Sunday Poster Session
Category: Colon

Nora Novikova, BA
Creighton University School of Medicine
Phoenix, AZ
A 77-year-old woman with no significant medical history presented to the emergency department with ten days of nausea, vomiting, and non-bloody diarrhea. She had an unremarkable colonoscopy approximately five years prior and denied recent hospitalizations, antibiotic use, unintentional weight loss, changes in stool caliber, or a family history of CRC. On arrival, her vitals were stable, and pertinent labs include a WBC 20.3 cells/uL, and hemoglobin 9.2 g/dL. Computed tomography (CT) of the abdomen and pelvis revealed a large proximal transverse colonic mass, measuring 12 x 10.7 x 7.8 cm. There was no evidence of free fluid or lymphadenopathy, and CT chest was negative for metastasis. Colonoscopy revealed a long segment of circumferential deep colonic ulceration with irregular mucosa, and necrotic areas extending from the splenic to the hepatic flexure. Proximal to the ulcerated area, there was an abnormal connection between the colon and small bowel, consistent with an enterocolonic fistula.
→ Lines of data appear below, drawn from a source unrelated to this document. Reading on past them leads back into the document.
Lemma nearest_lt points q : (0 < length points)%nat -> (nearest points q < length points)%nat.
Proof.
  intro Hn. unfold nearest.
  assert (Hin : forall j, In j (map fst (enumerate points)) -> (j < length points)%nat).
  { intros j Hj. apply in_map_iff in Hj as [[j' p] [Hj Hjp]]. simpl in Hj. subst j'.
    unfold enumerate in Hjp. apply Grid.in_enumerate_from in Hjp as [_ Hp].
    rewrite Nat.sub_0_r in Hp. apply nth_error_Some. congruence. }
  destruct (enumerate points) as [|[j p] r] eqn:E.
  - unfold enumerate in E. destruct points; [simpl in Hn; lia|discriminate].
  - destruct (argmin_from_in q r (j, dist2 q p)) as [H|H]; rewrite ?H; apply Hin; simpl; auto.
Qed.

Lemma voxel_down_sample_length v points down :
  voxel_down_sample v points = Some down -> (length down <= length points)%nat.
Proof.
  unfold voxel_down_sample. destruct (Qle_bool v 0); [discriminate|].
  intro H. injection H as <-. rewrite length_map.
  rewrite <- (length_map (voxel_index v (min_bound points)) points).
  apply NoDup_incl_length; [apply NoDup_nodup|]. intros k Hk. apply nodup_In in Hk. exact Hk.
Qed.
End Downsample.

(* ------------------------------------------------------------------ *)
(** ** [merge_adjacent_clusters] and [segment_buildings_optimized] *)
Module Segmentation.

(** [xs[labels == label]] *)
Definition mask_select (xs : list point) (labels : list Z) (label : Z) : list point :=
  map fst (filter (fun pl => Z.eqb (snd pl) label) (combine xs labels)).

(** [np.where(labels == label)[0]] for every [label] of [np.unique(labels)]. *)
Definition merge_groups (labels : list Z) : list (list nat) :=
  map (fun label => np_where (fun x => Z.eqb x label) labels) (np_unique_Z labels).

(** [np.vstack([clusters[i] for i in cluster_indices])] *)
Definition vstack_group (clusters : list (list point)) (g : list nat) : list point :=
  concat (map (fun i => nth i clusters []) g).

Definition merge_adjacent_clusters (clusters : list (list point)) (eps : Q)
  : option (list (list point)) :=
  if (length clusters <=? 1)%nat then Some clusters
  else
    let centers := map mean_point clusters in
    match Dbscan.fit_predict (eps * 2) 1 centers with
    | None => None
    | Some labels => Some (map (vstack_group clusters) (merge_groups labels))
    end.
The cecum and ascending colon appeared normal. The patient underwent an extended right colectomy with primary anastomosis and small bowel resection. Intraoperatively, the mass showed fistulization to the jejunum, extended into the base of the small bowel mesentery, and showed dense adherence along the greater curvature of the stomach. Pathology confirmed invasive adenocarcinoma with mucinous features. Unfortunately, repeat imaging revealed concern for hepatic metastasis and the patient is awaiting chemotherapy.